In what levelling up secretary Michael Gove described as “a victory for leaseholders”, the government has agreed a solution with the housing industry that will see developers commit a minimum of £2bn to fix their own buildings.
The industry will also pay up to a further £3bn through an expansion to the Building Safety Levy.
Under the new agreement, which will become legally enforceable, more than 35 of the UK’s biggest homebuilders have pledged to fix all buildings 11 metres tall or higher that they have played a role in developing in the past 30 years.
For the companies yet to make the pledge, Gove has also confirmed there is little time left for them to sign up, and that those who continue to refuse “will face consequences” if they fail to do so.
As set out in January, a new government scheme will also see industry pay to fix buildings where those responsible cannot be identified or forced to in law. This follows previous confirmation that plans for a 30-year loan scheme paid for by leaseholders would be scrapped.
The new scheme will be funded through an extension to the Building Safety Levy that will be chargeable on all new residential buildings in England. This is expected to raise up to an additional estimated £3bn over 10 years from developers and ensure no leaseholder in medium-rise buildings faces crippling bills, even when their developer cannot be traced.
New proposed laws, announced in February under the Building Safety Bill, will ensure qualifying leaseholders are protected from the costs of historical building safety defects, including total protection against cladding costs.
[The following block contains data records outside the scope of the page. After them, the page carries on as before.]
Lemma fail_at_spec l j h r s :
  ok l -> m_runlist l !! j = Some h -> store l !! h = Some r -> 0 <= s < 16 ->
  Z.of_nat (length (m_runlist l)) < 2 ^ 64 ->
  exists st, fail_at (length (m_runlist l)) (Z.of_nat j) s l = Err (failure h r s) (set_store st (set_list_state idle l)) /\
    ok (set_store st (set_list_state idle l)) /\ failed_runs h j s l (set_store st (set_list_state idle l)).
Proof.
  intros L Hj Hh Hs Hlen. pose proof (lookup_lt_Some _ _ _ Hj) as Hlt.
  set (l1 := set_list_state idle l). assert (ok l1) as L1 by (apply list_ok_state; auto).
  unfold fail_at, bind at 1, modify at 1. fold l1.
  rewrite (u64_small (Z.of_nat j)), (u64_small (Z.of_nat j + 1)) by lia. replace (Z.of_nat j + 1) with (Z.of_nat (S j)) by lia.
  unfold bind at 1. change (m_runlist l) with (m_runlist l1). rewrite abort_runs_each by (cbn; lia).
  destruct (mark_runs_spec ERT_CMD_STATE_ABORT (drop (S j) (m_runlist l1)) l1) as (s1 & -> & L2 & Hm & Hl1);
    [done|done|intros x Hx; apply (lo_runs _ _ _ L1); by eapply subseteq_drop|].
  unfold bind at 1. rewrite (run_at_eq (set_store s1 l1) j h Hj).
  destruct (Hm h r Hh) as (r1 & Hr1 & Hif). revert Hr1; rl_simpl; intros Hr1.
  unfold bind at 1. rewrite (set_run_state_eq h s (set_store s1 l1) r1 Hr1).
  pose proof (run_ok_of _ _ _ h r1 L2 Hr1) as Hrok. destruct (with_state_marked s r1 Hrok Hs) as (Hw & Hc & Hmk).
  pose proof (lookup_lt_Some _ _ _ Hr1) as Hlt1.
  exists (<[h := with_state s r1]> s1). split_and!.
  - rewrite (throw_eq h s _ (with_state s r1)) by (rl_simpl; by apply list_lookup_insert_eq).
    f_equal. rewrite (failure_marked _ _ _ _ _ Hmk). destruct (decide _); [by eapply failure_marked|by subst r1].
  - by apply (list_ok_store _ _ (set_store s1 l1) h r1).
  - intros x rx Hx. destruct (Hm x rx Hx) as (r2 & Hr2 & Hif2). revert Hr2; rl_simpl; intros Hr2.
    destruct (decide (x = h)) as [->|Hne].
    + exists (with_state s r1). rewrite list_lookup_insert_eq by done. assert (rx = r) as -> by congruence.
      destruct Hmk as (P1 & _ & _ & S1). split_and!; [done| |done]. rewrite P1.
      destruct (decide _); [by destruct Hif|by subst r1].
    + exists r2. rewrite list_lookup_insert_ne by done. split; [done|].
      revert Hif2. change (m_runlist l1) with (m_runlist l). destruct (decide (x ∈ drop (S j) (m_runlist l))); [|by intros ->].
      by intros (P2 & _ & _ & S2).
Qed.

(** * The loop of [wait] *)

Lemma at_pointer_eq l i c : m_cmds l !! i = Some c -> at_pointer (m_alloc l, i) l = Ok c l.
Proof. intros Hc. unfold at_pointer. cbn [fst snd]. by rewrite Nat.eqb_refl, Hc. Qed.

Lemma completed_state l i (p : pointer) c :
  p = (m_alloc l, i) -> m_cmds l !! i = Some c -> ERT_CMD_STATE_COMPLETED <= ch_state c ->
  (if decide (last (m_submitted_cmds l) = Some p)
   then c <- at_pointer p ;; ret (ch_state c) else get_completed_state p) l = Ok (ch_state c) l.
Proof.
  intros -> Hc Hs. unfold get_completed_state, hw_wait, bind. destruct (decide _); rewrite (at_pointer_eq l i c Hc); [done|].
  unfold ret. rewrite (proj2 (Z.leb_le _ _)) by done. by rewrite (at_pointer_eq l i c Hc).
Qed.

Abbreviation failed := (fun c : chain => ch_state c <> ERT_CMD_STATE_COMPLETED).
Gove said: “Today marks a significant step towards protecting innocent leaseholders and ensuring those responsible pay to solve the crisis they helped to cause. I welcome the move by many of the largest developers to do the right thing. But this is just the beginning. We will do whatever it takes to hold industry to account, and under our new measures there will be nowhere to hide.”
The pledge published by government commits developers who have signed up to legally binding contracts.
The detailed agreement confirms developers will act “as quickly as possible” to fix buildings, implement new proportionate guidance on building safety, and regularly report to leaseholders and government on their progress
Developers have also been told to “respect an independent dispute resolution process established by government” and refund money already received from the taxpayer to fix their buildings.
The government is also introducing new powers that could be enforced on a developer should they breach the agreement, as well as on any remaining companies who fail to sign up.
These new powers would allow the secretary of state to block those who refuse to sign from building and selling new homes.